2. Monitor disease using effective surveillance, and evaluate programmatic efforts to ensure progress.
3. Develop and maintain outbreak preparedness, respond rapidly to outbreaks and manage cases.
4. Communicate and engage to build public confidence and demand for immunization.
5. Perform the research and development needed to support cost-effective operations and improve vaccination and diagnostic tools.
Globally, serious work remains, concentrated in a few key countries. According to the CDC/WHO study cited above, the 28% of global population represented by the Democratic Republic of the Congo, Ethiopia, India, Indonesia, Nigeria, and Pakistan accounted for more than 70% of global measles deaths in 2013. In a number of these countries, according to the study, the problem is one of health systems: reaching 95% of children with two doses of vaccine apiece requires successful, consistent medical interactions across the population. As seen with the global effort against polio, the difficulty and marginal cost of preventing each infection rises as the remaining disease becomes concentrated in increasingly tough settings for vaccination. Local stability and community confidence in vaccines are critical.

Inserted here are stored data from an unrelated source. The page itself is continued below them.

(** X5. Code generation for one element of a bulk request ends in one of
    three ways: a code the store held no link for when it was looked up,
    the GENERATION_FAILED result, or the exhaustion error of
    [generateShortCode]. The store is unchanged in each. *)
Theorem bulk_generate_returns_free_code (algorithm : string)
    (custom_options : CustomOptions.t) (normalizedUrl : string) (w : World) :
  exists w',
    db w' = db w
    /\ ((exists code,
           Routes.bulk_generate algorithm custom_options normalizedUrl w
           = (Ok (inl code), w')
           /\ taken (db w) code = false)
        \/ Routes.bulk_generate algorithm custom_options normalizedUrl w
           = (Ok (inr (Routes.ItemFailure "GENERATION_FAILED"
                         "Unable to generate unique short code")), w')
        \/ Routes.bulk_generate algorithm custom_options normalizedUrl w
           = (Throw (Error "Unable to generate unique short code after maximum attempts"),
              w')).
Proof.
  unfold Routes.bulk_generate.
  destruct (String.eqb algorithm "custom"
            && (0 <? CustomOptions.keys_length custom_options)%nat).
  - destruct (customAlgorithm_draws custom_options w)
      as (code & w1 & Hg & Hdb1 & _).
    destruct (ensure_unique_result Routes.bulk_attempts 0 custom_options code w1)
      as (code' & attempts' & w' & Hloop & Hdb & Hle & Hfree).
    exists w'. split; [congruence|].
    unfold bind. rewrite Hg, Hloop.
    destruct (Nat.leb_spec Routes.bulk_attempts attempts').
    + right. left. reflexivity.
    + left. exists code'. split; [reflexivity|].
      rewrite <- Hdb1. apply Hfree. cbn. exact H.
  - destruct (generateShortCode_loop_result UrlService.maxAttempts algorithm
                normalizedUrl w) as (w' & Hdb & _ & [(code & Hok & Hfree)|Hthrow]).
    + exists w'. split; [exact Hdb|]. left. exists code.
      unfold bind, UrlService.generateShortCode. rewrite Hok. auto.
    + exists w'. split; [exact Hdb|]. right. right.
      unfold bind, UrlService.generateShortCode. rewrite Hthrow. reflexivity.
Qed.

(** X6. Code generation of POST /v1/shorten returns a code the store held
    no link for when it was looked up, or throws one of its two
    generation errors; the store is unchanged. *)
Theorem v1_generate_returns_free_code (algorithm : string)
    (custom_options : CustomOptions.t) (normalizedUrl : string) (w : World) :
  exists w',
    db w' = db w
    /\ ((exists code,
           Routes.v1_generate algorithm custom_options normalizedUrl w
           = (Ok code, w')
           /\ taken (db w) code = false)
        \/ Routes.v1_generate algorithm custom_options normalizedUrl w
           = (Throw (Error "Unable to generate unique short code with custom options"),
              w')
        \/ Routes.v1_generate algorithm custom_options normalizedUrl w
           = (Throw (Error "Unable to generate unique short code after maximum attempts"),
              w')).
Proof.
  unfold Routes.v1_generate.
  destruct (String.eqb algorithm "custom"
            && (0 <? CustomOptions.keys_length custom_options)%nat).
  - destruct (customAlgorithm_draws custom_options w)
      as (code & w1 & Hg & Hdb1 & _).
    destruct (ensure_unique_result Routes.v1_attempts 0 custom_options code w1)
      as (code' & attempts' & w' & Hloop & Hdb & Hle & Hfree).
    exists w'. split; [congruence|].
    unfold bind. rewrite Hg, Hloop.
    destruct (Nat.leb_spec Routes.v1_attempts attempts').
    + right. left. reflexivity.
    + left. exists code'. split; [reflexivity|].
      rewrite <- Hdb1. apply Hfree. cbn. exact H.
  - destruct (generateShortCode_loop_result UrlService.maxAttempts algorithm
                normalizedUrl w) as (w' & Hdb & _ & [(code & Hok & Hfree)|Hthrow]).
    + exists w'. split; [exact Hdb|]. left. exists code.
      split; [exact Hok|exact Hfree].
    + exists w'. split; [exact Hdb|]. right. right. exact Hthrow.
Qed.

End FreeCodes.

(** ** URL normalisation *)

(** X7. [normalizeUrl] yields a string that starts with one of the two
    web schemes, and applying it again changes nothing. *)
Theorem normalizeUrl_idempotent (url : string) :
  (JsString.startsWith (UrlService.normalizeUrl url) "http://"
   || JsString.startsWith (UrlService.normalizeUrl url) "https://") = true
  /\ UrlService.normalizeUrl (UrlService.normalizeUrl url)
     = UrlService.normalizeUrl url.
Proof.
  assert (Hs : JsString.startsWith ("https://" ++ url) "https://" = true).
  { unfold JsString.startsWith. cbn. destruct url; reflexivity. }
  unfold UrlService.normalizeUrl.
  destruct (JsString.startsWith url "http://") eqn:E1;
    destruct (JsString.startsWith url "https://") eqn:E2;
    cbn [negb andb]; rewrite ?E1, ?E2, ?Hs, ?orb_true_r; cbn [negb andb];
    auto.
Qed.

(** ** The [Map] model *)

Lemma get_set_same {V} (m : JsMap.t V) (k : nat) (v : V) :
  JsMap.get (JsMap.set m k v) k = Some v.
Proof.
  induction m as [|[k0 v0] m IH]; simpl.
  - rewrite Nat.eqb_refl. reflexivity.
  - destruct (Nat.eqb k0 k) eqn:E; simpl; rewrite E; [reflexivity|exact IH].
Qed.

Lemma get_set_other {V} (m : JsMap.t V) (k k' : nat) (v : V) :
  k' <> k -> JsMap.get (JsMap.set m k v) k' = JsMap.get m k'.
Proof.
  intros Hne. induction m as [|[k0 v0] m IH]; simpl.
  - destruct (Nat.eqb_spec k k'); [congruence|reflexivity].
  - destruct (Nat.eqb_spec k0 k); simpl.
    + subst k0. destruct (Nat.eqb_spec k k'); [congruence|reflexivity].
    + destruct (Nat.eqb k0 k'); [reflexivity|exact IH].
Qed.

Lemma set_fresh {V} (m : JsMap.t V) (k : nat) (v : V) :
  ~ In k (map fst m) -> JsMap.set m k v = (m ++ [(k, v)])%list.
Proof.
  induction m as [|[k0 v0] m IH]; simpl; intros Hk; [reflexivity|].
  destruct (Nat.eqb_spec k0 k); [tauto|].
  rewrite IH by tauto. reflexivity.
Qed.

Lemma get_delete_same {V} (m : JsMap.t V) (k : nat) :
  JsMap.get (snd (JsMap.delete m k)) k = None.
Proof.
  unfold JsMap.delete. cbn [snd].
  induction m as [|[k0 v0] m IH]; simpl; [reflexivity|].
  destruct (Nat.eqb k0 k) eqn:E; simpl; [exact IH|].
  rewrite E. exact IH.
Qed.

Lemma get_delete_other {V} (m : JsMap.t V) (k k' : nat) :
  k' <> k -> JsMap.get (snd (JsMap.delete m k)) k' = JsMap.get m k'.
Proof.
  intros Hne. unfold JsMap.delete. cbn [snd].
  induction m as [|[k0 v0] m IH]; simpl; [reflexivity|].
  destruct (Nat.eqb_spec k0 k); simpl.
  - subst k0. destruct (Nat.eqb_spec k k'); [congruence|exact IH].
  - destruct (Nat.eqb k0 k'); [reflexivity|exact IH].
Qed.

Lemma below_counter_fresh {V} (m : JsMap.t V) (n : nat) :
  Forall (fun kv => fst kv < n) m -> ~ In n (map fst m).
Proof.
  intros Hall Hin. apply in_map_iff in Hin as (kv & Hk & Hin).
  rewrite Forall_forall in Hall. specialize (Hall kv Hin). lia.
Qed.

(** ** Creating, finding and deleting links *)

Section Links.
Context {RT : Runtime}.

(** What [createUrl] returns and what it leaves behind. *)
Lemma createUrl_run (urlData : UrlData.t) (w : World) :
  exists u w',
    Database.createUrl urlData w = (Ok u, w')
    /\ u = UrlRecord.mk (counter_urls (counters (db w)))
             (UrlData.original_url urlData) (UrlData.short_url urlData)
             (Database.nat_or_null (UrlData.user_id urlData))
             (Database.string_or_null (UrlData.title urlData))
             (Database.string_or_null (UrlData.description urlData))
             (Database.not_false (UrlData.is_active urlData))
             (UrlData.expires_at urlData) 0
             (clock (ticks w)) (clock (S (ticks w)))
    /\ db w'
       = mkDb (JsMap.set (urls (db w)) (counter_urls (counters (db w))) u)
              (clicks (db w))
              (mkCounters (S (counter_urls (counters (db w))))
                          (counter_clicks (counters (db w))))
    /\ ticks w' = S (S (ticks w))
    /\ console w' = console w.
Proof.
  destruct w as [[us cs [cu cc]] t dr co sc].
  eexists; eexists. split; [cbv; reflexivity|]. repeat split.
Qed.

(** X8. A link just created is found under the id it was given, and it
    starts active (unless [is_active] was [false]) with a click count
    of zero. *)
Theorem createUrl_then_findUrlById (urlData : UrlData.t) (w : World) :
  exists u w1 w2,
    Database.createUrl urlData w = (Ok u, w1)
    /\ Database.findUrlById (KNum (UrlRecord.id u)) w1 = (Ok (Some u), w2)
    /\ UrlRecord.id u = counter_urls (counters (db w))
    /\ UrlRecord.click_count u = 0
    /\ UrlRecord.is_active u
       = match UrlData.is_active urlData with
         | Some false => false
         | _ => true
         end.
Proof.
  destruct (createUrl_run urlData w) as (u & w1 & Hrun & Hu & Hdb & _).
  exists u, w1. eexists. split; [exact Hrun|].
  split.
  - unfold Database.findUrlById, bind, record_call, get_db, ret.
    cbn [db Database.lookup_id]. rewrite Hdb. cbn [urls].
    replace (UrlRecord.id u) with (counter_urls (counters (db w)))
      by (rewrite Hu; reflexivity).
    rewrite get_set_same. reflexivity.
  - rewrite Hu. repeat split.
Qed.

Lemma find_set_free (m : JsMap.t UrlRecord.t) (code : string) (k : nat)
    (u : UrlRecord.t) :
  find (code_is code) (JsMap.values m) = None ->
  code_is code u = true ->
  find (code_is code) (JsMap.values (JsMap.set m k u)) = Some u.
Proof.
  unfold JsMap.values. intros Hnone Hu.
  induction m as [|[k0 v0] m IH]; simpl in *.
  - rewrite Hu. reflexivity.
  - destruct (code_is code v0) eqn:E; [discriminate|].
    destruct (Nat.eqb k0 k); simpl.
    + rewrite Hu. reflexivity.
    + rewrite E. apply IH, Hnone.
Qed.

(** X9. When no stored link carries the code, the link that [createUrl]
    stores is the one [findUrlByShortCode] returns for it afterwards. *)
Theorem createUrl_then_findUrlByShortCode (urlData : UrlData.t) (w : World) :
  Database.lookup_short_code (db w) (UrlData.short_url urlData) = None ->
  exists u w1 w2,
    Database.createUrl urlData w = (Ok u, w1)
    /\ Database.findUrlByShortCode (UrlData.short_url urlData) w1
       = (Ok (Some u), w2)
    /\ UrlRecord.original_url u = UrlData.original_url urlData.
Proof.
  intros Hfree.
  destruct (createUrl_run urlData w) as (u & w1 & Hrun & Hu & Hdb & _).
  exists u, w1. eexists. split; [exact Hrun|]. split.
  - unfold Database.findUrlByShortCode, bind, record_call, get_db, ret.
    cbn [db]. unfold Database.lookup_short_code. rewrite Hdb. cbn [urls].
    rewrite (find_set_free _ (UrlData.short_url urlData) _ u Hfree);
      [reflexivity|].
    rewrite Hu. apply String.eqb_refl.
  - rewrite Hu. reflexivity.
Qed.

A couple developments, however, are lessening the challenges. In 2013 Gavi, a multinational alliance that facilitates access to new and underutilized vaccines in low-income countries, added measles-rubella (MR) vaccine to its portfolio. In a catalytic quid-pro-quo, Gavi supports large-scale MR catch-up campaigns for countries that expand their own routine MR immunization programs. Gavi estimates that, by 2020, this program will help immunize over 600 million children in 49 countries against measles and rubella. Much of the vaccine used will be produced in the Americas, thanks to a 2013 announcement by the Brazilian biomedical center Fiocruz, which, in partnership with the Bill & Melinda Gates Foundation, will begin producing MR vaccine for use in low-income countries as early as 2017.

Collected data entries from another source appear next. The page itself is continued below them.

(** C9: the state of a group is [unchecked] exactly when its value array is
    absent or empty, [mixed] exactly when the length of the array lies
    strictly between zero and the number of registered checkboxes, and
    [checked] otherwise, which includes a length that equals or exceeds the
    number of registered checkboxes. *)
Theorem groupState_trichotomy st :
  (groupState st = Unchecked ↔
     fieldValue st = None ∨ fieldValue st = Some []) ∧
  (groupState st = Mixed ↔
     ∃ fv, fieldValue st = Some fv ∧
           (0 < length fv < length (checkboxes st))%nat) ∧
  (groupState st = Checked ↔
     ∃ fv, fieldValue st = Some fv ∧
           (0 < length fv)%nat ∧ (length (checkboxes st) ≤ length fv)%nat).
Proof.
  unfold groupState. destruct (fieldValue st) as [fv|].
  2:{ repeat split; try done; try (by left); by intros (? & ? & _). }
  destruct (Nat.eqb_spec (length fv) 0) as [Hlen|Hlen].
  { apply length_zero_iff_nil in Hlen as ->. simpl.
    repeat split; try done; try (by right);
      intros (fv & [= <-] & Hpos); simpl in Hpos; lia. }
  assert (Hne : fv ≠ []) by (by intros ->).
  destruct (Nat.ltb_spec 0 (length fv)) as [_|?]; [|lia].
  destruct (Nat.ltb_spec (length fv) (length (checkboxes st))) as [Hlt|Hge];
    simpl.
  - repeat split; try done.
    + intros [|[= ->]]; done.
    + intros _. exists fv. split; [done|lia].
    + intros (fv' & [= <-] & _ & Hle). lia.
  - repeat split; try done.
    + intros [|[= ->]]; done.
    + intros (fv' & [= <-] & _ & Hlt). lia.
    + intros _. exists fv. split; [done|lia].
Qed.
End Group.

(** The example group: one of three values is present, so it is mixed;
    toggling the present value empties it, toggling two more fills it. *)
Example groupState_runs :
  groupState Examples.checkboxGroup = Mixed ∧
  groupState (toggleValue (JStr "a") None Examples.checkboxGroup) = Unchecked ∧
  fieldValue (toggleValue (JStr "b") None Examples.checkboxGroup)
    = Some [JStr "a"; JStr "b"] ∧
  groupState
    (toggleValue (JStr "c") None
       (toggleValue (JStr "b") None Examples.checkboxGroup)) = Checked.
Proof. repeat split; reflexivity. Qed.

Even as measles and rubella disappear in some parts of the world, their continued existence elsewhere forbids complacency. The struggle in parts of the United States to maintain confidence in vaccines provides an unfortunate case study: despite recording the last endemic case of measles in the United States in 2000, the CDC reported a somewhat staggering 159 cases of measles between January 4 and April 2, 2015. More than 80% of these infections were in people who were unvaccinated or of unknown vaccination status.
Measles outbreaks in the United States confirm a central paradox of immunization or any other prevention measure: the more it succeeds, the more unnecessary it appears. As measles, rubella, and other vaccine-preventable diseases have become no longer fixtures of life in the United States and throughout the hemisphere, it has become ever more difficult to communicate to the public that vaccines remain necessary—and that the road to true global eradication is a long one.